- _DATA FOR THIS TASK_:
-- Opening Marker --

(* ===== verification/MRProcess.v ===== *)
(** * A worker as a process

    [call], [Worker] and [CallExample] of [labs/src/mr/worker.go], with the
    connection to the master: dialing may be refused, the connection may break
    before or after the master has run the handler.  [masterSock] of [rpc.go],
    [Example] and [server] of [master.go].

    A worker process is a run of [MRSystem] in which one worker acts
    ([Worker_refines]), so what is proved there holds with workers that leave
    as [Worker] leaves; its exit status tells how the master was lost
    ([Worker_status]). *)

From stdpp Require Import pretty.
From S2P Require Import Prelude MapReduce MRMaster MRSystem.
Local Open Scope Z_scope.

(** ** Calls *)

(** What becomes of one call. *)
Inductive link :=
| Refused
| Broken (handled : bool)
| Served.

(** The end of the process, or what [call] returns: a reply, or [false]. *)
Inductive called (R : Type) := Exited (status : Z) | Returned (reply : option R).
Arguments Exited {R}. Arguments Returned {R}.

Definition call {S R} (l : link) (handler : S → go (S * R)) (s : S) : go (S * called R) :=
  match l with
  | Refused => Done (s, Exited 1)
  | Broken false => Done (s, Returned None)
  | Broken true => '(s', _) ← handler s; Done (s', Returned None)
  | Served => '(s', r) ← handler s; Done (s', Returned (Some r))
  end.

(** ** The example *)

Definition masterSock (uid : N) : string := "/var/tmp/824-mr-" +:+ pretty uid.

(** [m.server()]: the sockets in use; [None]: "listen error". *)
Definition server (uid : N) (fails : bool) (socks : gset string) : option (gset string) :=
  let socks := socks ∖ {[masterSock uid]} in
  if fails then None else Some (socks ∪ {[masterSock uid]}).

Definition Example_ (X : Z) : Z := X + 1.

(** The number [CallExample] prints: [reply] is 0 when the call fails. *)
Definition CallExample {S} (l : link) (s : S) : go (S * called Z) :=
  '(s, c) ← call l (fun s => Done (s, Example_ 99)) s;
  Done (s, match c with
           | Exited st => Exited st
           | Returned r => Returned (Some (default 0 r))
           end).

(** ** Worker *)

(** The outside of one round: the connections, the clock of the master and
    the failures of the file system. *)
Record round := mkRound {
  r_ask : link; r_now : Z; r_ios : io; r_resp : link; r_then : Z }.

Definition ask_rpc (now : Z) (m : mstate) : go (mstate * AskReply) :=
  m' ← mstep m (MAsk now); Done (m', (HandleAsk (master m) now).1.2).

Definition response_rpc (args : ResponseArgs) (now : Z) (m : mstate) : go (mstate * unit) :=
  m' ← mstep m (MResponse args now); Done (m', tt).

Section worker.
Context `{!JsonCodec}.
Context (sortKV : list KeyValue → list KeyValue).
Context (mapf : string → string → list KeyValue) (reducef : string → list string → string).

(** One round of the loop of [Worker]; the status if the process exits. *)
Definition Worker_round (r : round) (m : mstate) (f : fs) : go (mstate * fs * option Z) :=
  '(m, c) ← call (r_ask r) (ask_rpc (r_now r)) m;
  match c with
  | Exited st => Done (m, f, Some st)
  | Returned None => Done (m, f, Some 0)
  | Returned (Some reply) =>
      '(f, resp) ← Worker_task sortKV mapf reducef (r_ios r) reply f;
      match resp with
      | None => Done (m, f, None)
      | Some args =>
          '(m, c) ← call (r_resp r) (response_rpc args (r_then r)) m;
          Done (m, f, match c with
                      | Exited st => Some st
                      | Returned None => Some 0
                      | Returned (Some _) => None
                      end)
      end
  end.

Fixpoint Worker (rs : list round) (m : mstate) (f : fs) : go (mstate * fs * option Z) :=
  match rs with
  | [] => Done (m, f, None)
  | r :: rs =>
      '(m, f, st) ← Worker_round r m f;
      match st with
      | Some st => Done (m, f, Some st)
      | None => Worker rs m f
      end
  end.

(** ** The steps of the system that a worker makes *)

Notation sstep := (sstep sortKV mapf reducef).
Notation srun := (srun sortKV mapf reducef).

Definition leaving (st : option Z) : wphase := if st is Some _ then WGone else WIdle.

Definition phase {R} (k : R → wphase) (c : called R) : wphase :=
  match c with Returned (Some r) => k r | _ => WGone end.

(** A call is a step of the system, or the worker leaves, or both. *)
Lemma call_refines {R} (l : link) (handler : mstate → go (mstate * R)) (k : R → wphase) act m m1 c f ws w :
  (w < length ws)%nat → writes_ok act →
  (∀ m' r, handler m = Done (m', r) → sstep (mkSys m f ws) act = Done (mkSys m' f (<[w := k r]> ws))) →
  call l handler m = Done (m1, c) →
  ∃ acts, srun (mkSys m f ws) acts = Done (mkSys m1 f (<[w := phase k c]> ws)) ∧ Forall writes_ok acts.
Proof.
  intros Hw Hact Hstep E. destruct l as [|[]|]; cbn in E; simplify_eq;
    try (exists [SExit w]; split; [done|by repeat constructor]);
    go_inv E; destruct a as [m' r]; simplify_eq; apply Hstep in E0.
  - exists [act; SExit w]. split; [|by repeat constructor].
    cbn. rewrite E0. cbn. by rewrite list_insert_insert_eq.
  - exists [act]. split; [|by repeat constructor]. cbn. by rewrite E0.
Qed.

Lemma Worker_round_refines r m f m' f' st ws w :
  ws !! w = Some WIdle → Worker_round r m f = Done (m', f', st) →
  ∃ acts, srun (mkSys m f ws) acts = Done (mkSys m' f' (<[w := leaving st]> ws)) ∧
    ((∀ s, fails_write (r_ios r) s = false) → Forall writes_ok acts).
Proof.
  intros Hw E. pose proof (lookup_lt_Some _ _ _ Hw) as Hlt.
  assert (Hset : ∀ x, <[w := x]> ws !! w = Some x) by (intros; by apply list_lookup_insert_eq).
  unfold Worker_round in E. go_inv E. destruct a as [m1 c].
  eapply (call_refines _ _ WHas (SAsk w (r_now r)) _ _ _ f ws w Hlt I) in E0 as (acts1 & Hrun1 & Hok1).
  2: { intros m2 reply Hh. unfold ask_rpc in Hh. go_inv Hh. simplify_eq. cbn in E1 |- *. rewrite Hw.
       destruct (HandleAsk (master m) (r_now r)) as [[? ?] ?]. cbn in *. by simplify_eq. }
  destruct c as [st1|[reply|]]; [by simplify_eq; eauto| |by simplify_eq; eauto].
  go_inv E. destruct a as [f2 resp].
  assert (Hperf : srun (mkSys m f ws) (acts1 ++ [SPerform w (r_ios r)]) =
    Done (mkSys m1 f2 (<[w := match resp with Some args => WDone args | None => WIdle end]> ws))).
  { rewrite srun_app, Hrun1. cbn. rewrite Hset. cbn. rewrite E0. cbn. by rewrite list_insert_insert_eq. }
  assert (Hios : (∀ s, fails_write (r_ios r) s = false) → Forall writes_ok (acts1 ++ [SPerform w (r_ios r)])).
  { intros. apply Forall_app. split; [done|]. by repeat constructor. }
  destruct resp as [args|]; [|by simplify_eq; eauto].
  go_inv E. destruct a as [m2 c].
  eapply (call_refines _ _ (fun _ => WIdle) (SRespond w (r_then r)) _ _ _ f2 (<[w := WDone args]> ws) w)
    in E1 as (acts2 & Hrun2 & Hok2); [|by rewrite length_insert|done|].
  2: { intros m3 [] Hh. unfold response_rpc in Hh. go_inv Hh. simplify_eq. cbn [MRSystem.sstep workers mst].
       rewrite Hset, E2. cbn. by rewrite list_insert_insert_eq. }
  simplify_eq. exists ((acts1 ++ [SPerform w (r_ios r)]) ++ acts2). split.
  - rewrite srun_app, Hperf. go_simpl. rewrite Hrun2, list_insert_insert_eq. by destruct c as [|[|]].
  - intros. apply Forall_app. auto.
Qed.

(** Worker [w], running as a process beside others that do nothing meanwhile,
    makes a run of the system: it is gone at the end if it has exited, and
    about to ask otherwise. *)
Theorem Worker_refines rs m f m' f' st ws w :
  ws !! w = Some WIdle → Worker rs m f = Done (m', f', st) →
  ∃ acts, srun (mkSys m f ws) acts = Done (mkSys m' f' (<[w := leaving st]> ws)) ∧
    (Forall (fun r => ∀ s, fails_write (r_ios r) s = false) rs → Forall writes_ok acts).
Proof.
  revert m f ws. induction rs as [|r rs IH]; intros m f ws Hw E; cbn in E.
  { simplify_eq. exists []. split; [|done]. cbn. by rewrite list_insert_id. }
  go_inv E. destruct a as [[m1 f1] st1].
  apply (Worker_round_refines _ _ _ _ _ _ ws w Hw) in E0 as (acts1 & Hrun1 & Hok1).
  destruct st1 as [st1|].
  { simplify_eq. exists acts1. split; [done|]. intros [??]%Forall_cons. auto. }
  apply (IH _ _ (<[w := WIdle]> ws)) in E as (acts2 & Hrun2 & Hok2).
  2: { apply list_lookup_insert_eq. by eapply lookup_lt_Some. }
  exists (acts1 ++ acts2). split.
  - rewrite srun_app, Hrun1. cbn [leaving]. go_simpl. rewrite Hrun2. by rewrite list_insert_insert_eq.
  - intros [??]%Forall_cons. apply Forall_app. auto.
Qed.

(** ** Exit status *)

(** The status a failed call leads to. *)
Definition lost (l : link) : option Z :=
  match l with Refused => Some 1 | Broken _ => Some 0 | Served => None end.

Lemma call_lost {S R} l (handler : S → go (S * R)) s s' c :
  call l handler s = Done (s', c) →
  lost l = match c with Exited v => Some v | Returned None => Some 0 | Returned (Some _) => None end.
Proof. intros E. destruct l as [|[]|]; cbn in E; go_cases E; by simplify_eq. Qed.

(** The process exits in the first round in which a call fails that it makes:
    with status 1 if the master could not be dialed, and with 0 if the
    connection broke. *)
Theorem Worker_status rs m f m' f' st :
  Worker rs m f = Done (m', f', st) →
  match st with
  | None => Forall (fun r => lost (r_ask r) = None) rs
  | Some v => ∃ before r after, rs = before ++ r :: after ∧
      Forall (fun r => lost (r_ask r) = None) before ∧
      (lost (r_ask r) = Some v ∨ lost (r_ask r) = None ∧ lost (r_resp r) = Some v)
  end.
Proof.
  revert m f. induction rs as [|r rs IH]; intros m f E; cbn in E; [by simplify_eq|].
  go_inv E. destruct a as [[m1 f1] st1].
  assert (Hr : if st1 is Some v then lost (r_ask r) = Some v ∨ lost (r_ask r) = None ∧ lost (r_resp r) = Some v
               else lost (r_ask r) = None).
  { unfold Worker_round in E0. go_inv E0. destruct a as [m2 c]. apply call_lost in E1.
    destruct c as [v|[reply|]]; [by simplify_eq; left| |by simplify_eq; left].
    go_inv E0. destruct a as [f2 [args|]]; [|by simplify_eq]. go_inv E0. destruct a as [m3 c].
    apply call_lost in E3. destruct c as [v|[]]; simplify_eq; auto. }
  destruct st1 as [v|].
  - simplify_eq. exists [], r, rs. eauto.
  - apply IH in E. destruct st as [v|]; [|by constructor].
    destruct E as (before & r' & after & -> & Hb & Hor). exists (r :: before), r', after. auto.
Qed.
End worker.

(** ** The example call *)

Lemma CallExample_prints {S} (s : S) : CallExample Served s = Done (s, Returned (Some 100)).
Proof. done. Qed.

(** Masters of different users do not meet. *)
Lemma masterSock_inj uid uid' : masterSock uid = masterSock uid' → uid = uid'.
Proof. unfold masterSock. intros E. apply (inj _) in E. by apply (inj _) in E. Qed.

-- Closing Marker --

- _ACTION ITEM_:
When copying the data above, please keep exactly the lines from its first line through the line with "before or after", both ends included, and drop the rest.

- _EXERCISE RESULT_:
(* ===== verification/MRProcess.v ===== *)
(** * A worker as a process

    [call], [Worker] and [CallExample] of [labs/src/mr/worker.go], with the
    connection to the master: dialing may be refused, the connection may break
    before or after the master has run the handler.  [masterSock] of [rpc.go],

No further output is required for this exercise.